++++ RECORDS SUPPLIED ++++

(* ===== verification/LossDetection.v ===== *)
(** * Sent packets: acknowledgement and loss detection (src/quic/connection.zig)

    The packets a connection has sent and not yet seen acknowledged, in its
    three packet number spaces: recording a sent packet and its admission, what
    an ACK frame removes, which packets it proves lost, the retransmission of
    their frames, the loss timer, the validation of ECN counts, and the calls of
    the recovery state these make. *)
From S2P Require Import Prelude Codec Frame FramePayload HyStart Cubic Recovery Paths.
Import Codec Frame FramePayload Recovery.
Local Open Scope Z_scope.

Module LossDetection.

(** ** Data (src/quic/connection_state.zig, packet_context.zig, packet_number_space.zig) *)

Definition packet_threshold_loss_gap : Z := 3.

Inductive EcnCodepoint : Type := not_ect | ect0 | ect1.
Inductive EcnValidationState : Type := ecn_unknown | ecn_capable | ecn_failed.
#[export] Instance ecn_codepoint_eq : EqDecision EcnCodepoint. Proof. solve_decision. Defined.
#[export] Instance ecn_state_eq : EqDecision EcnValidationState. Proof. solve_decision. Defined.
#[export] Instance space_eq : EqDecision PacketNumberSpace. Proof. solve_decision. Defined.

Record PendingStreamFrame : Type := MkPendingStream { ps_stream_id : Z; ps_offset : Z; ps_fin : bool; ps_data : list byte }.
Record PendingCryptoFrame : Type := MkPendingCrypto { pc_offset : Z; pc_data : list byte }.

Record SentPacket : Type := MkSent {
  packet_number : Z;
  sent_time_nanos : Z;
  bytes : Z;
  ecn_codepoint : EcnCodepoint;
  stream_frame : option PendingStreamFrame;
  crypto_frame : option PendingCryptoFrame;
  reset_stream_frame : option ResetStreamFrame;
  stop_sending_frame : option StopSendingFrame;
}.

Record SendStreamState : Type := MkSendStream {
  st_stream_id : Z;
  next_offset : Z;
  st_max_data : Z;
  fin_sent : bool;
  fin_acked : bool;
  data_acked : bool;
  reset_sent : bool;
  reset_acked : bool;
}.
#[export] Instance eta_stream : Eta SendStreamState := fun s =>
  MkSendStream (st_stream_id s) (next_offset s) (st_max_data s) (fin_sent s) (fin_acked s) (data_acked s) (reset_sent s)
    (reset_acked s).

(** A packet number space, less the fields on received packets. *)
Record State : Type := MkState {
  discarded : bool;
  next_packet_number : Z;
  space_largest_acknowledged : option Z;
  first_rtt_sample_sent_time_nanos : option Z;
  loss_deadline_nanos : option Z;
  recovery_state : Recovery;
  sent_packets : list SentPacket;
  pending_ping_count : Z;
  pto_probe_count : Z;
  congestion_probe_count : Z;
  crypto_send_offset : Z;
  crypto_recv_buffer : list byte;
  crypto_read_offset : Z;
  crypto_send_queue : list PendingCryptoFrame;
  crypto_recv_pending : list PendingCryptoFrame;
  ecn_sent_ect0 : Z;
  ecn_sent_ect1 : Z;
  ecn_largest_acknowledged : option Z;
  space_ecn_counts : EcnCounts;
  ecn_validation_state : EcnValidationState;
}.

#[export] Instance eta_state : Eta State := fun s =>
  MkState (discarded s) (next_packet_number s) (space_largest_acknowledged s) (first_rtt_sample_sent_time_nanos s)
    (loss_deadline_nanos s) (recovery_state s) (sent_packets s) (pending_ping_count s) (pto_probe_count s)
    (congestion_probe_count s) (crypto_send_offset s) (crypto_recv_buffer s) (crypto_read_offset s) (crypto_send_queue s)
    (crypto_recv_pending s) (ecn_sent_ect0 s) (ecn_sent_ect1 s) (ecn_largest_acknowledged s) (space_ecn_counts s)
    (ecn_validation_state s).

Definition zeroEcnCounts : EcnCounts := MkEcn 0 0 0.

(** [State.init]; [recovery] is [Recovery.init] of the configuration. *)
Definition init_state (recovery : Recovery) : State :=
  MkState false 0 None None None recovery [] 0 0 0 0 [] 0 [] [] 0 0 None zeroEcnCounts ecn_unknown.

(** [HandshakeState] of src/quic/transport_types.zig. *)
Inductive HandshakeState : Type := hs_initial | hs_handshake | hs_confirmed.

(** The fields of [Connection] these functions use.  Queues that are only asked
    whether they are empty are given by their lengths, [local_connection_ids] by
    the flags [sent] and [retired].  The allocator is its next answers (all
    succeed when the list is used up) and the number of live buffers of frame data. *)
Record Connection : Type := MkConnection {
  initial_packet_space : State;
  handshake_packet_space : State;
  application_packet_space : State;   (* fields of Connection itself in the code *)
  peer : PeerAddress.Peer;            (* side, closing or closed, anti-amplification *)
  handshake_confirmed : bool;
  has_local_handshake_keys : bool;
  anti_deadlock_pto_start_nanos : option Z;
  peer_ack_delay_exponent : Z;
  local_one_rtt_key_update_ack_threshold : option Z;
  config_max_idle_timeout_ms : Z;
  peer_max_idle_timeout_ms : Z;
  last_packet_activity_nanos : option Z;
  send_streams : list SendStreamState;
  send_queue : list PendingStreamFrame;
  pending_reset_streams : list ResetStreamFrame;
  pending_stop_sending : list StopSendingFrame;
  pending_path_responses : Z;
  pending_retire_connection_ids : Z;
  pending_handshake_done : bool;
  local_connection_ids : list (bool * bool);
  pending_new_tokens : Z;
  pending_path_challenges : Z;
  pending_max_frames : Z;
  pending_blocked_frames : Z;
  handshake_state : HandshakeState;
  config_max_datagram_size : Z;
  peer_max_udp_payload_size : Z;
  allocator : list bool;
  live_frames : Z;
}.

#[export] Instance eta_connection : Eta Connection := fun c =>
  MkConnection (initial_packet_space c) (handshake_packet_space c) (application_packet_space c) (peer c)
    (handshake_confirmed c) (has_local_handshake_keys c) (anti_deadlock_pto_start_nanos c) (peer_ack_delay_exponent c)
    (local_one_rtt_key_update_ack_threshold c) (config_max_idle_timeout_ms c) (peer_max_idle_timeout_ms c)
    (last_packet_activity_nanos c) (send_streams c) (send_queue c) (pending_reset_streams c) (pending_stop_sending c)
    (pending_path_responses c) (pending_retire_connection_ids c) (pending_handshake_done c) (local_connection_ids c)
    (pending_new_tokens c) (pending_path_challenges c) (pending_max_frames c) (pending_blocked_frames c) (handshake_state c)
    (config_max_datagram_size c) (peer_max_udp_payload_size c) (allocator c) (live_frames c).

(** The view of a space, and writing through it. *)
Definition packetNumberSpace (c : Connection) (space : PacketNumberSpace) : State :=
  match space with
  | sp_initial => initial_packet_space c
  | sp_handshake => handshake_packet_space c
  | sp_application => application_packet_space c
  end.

++++

Copy each line above that contains the string "allocator".

    the flags [sent] and [retired].  The allocator is its next answers (all
  allocator : list bool;
    (config_max_datagram_size c) (peer_max_udp_payload_size c) (allocator c) (live_frames c).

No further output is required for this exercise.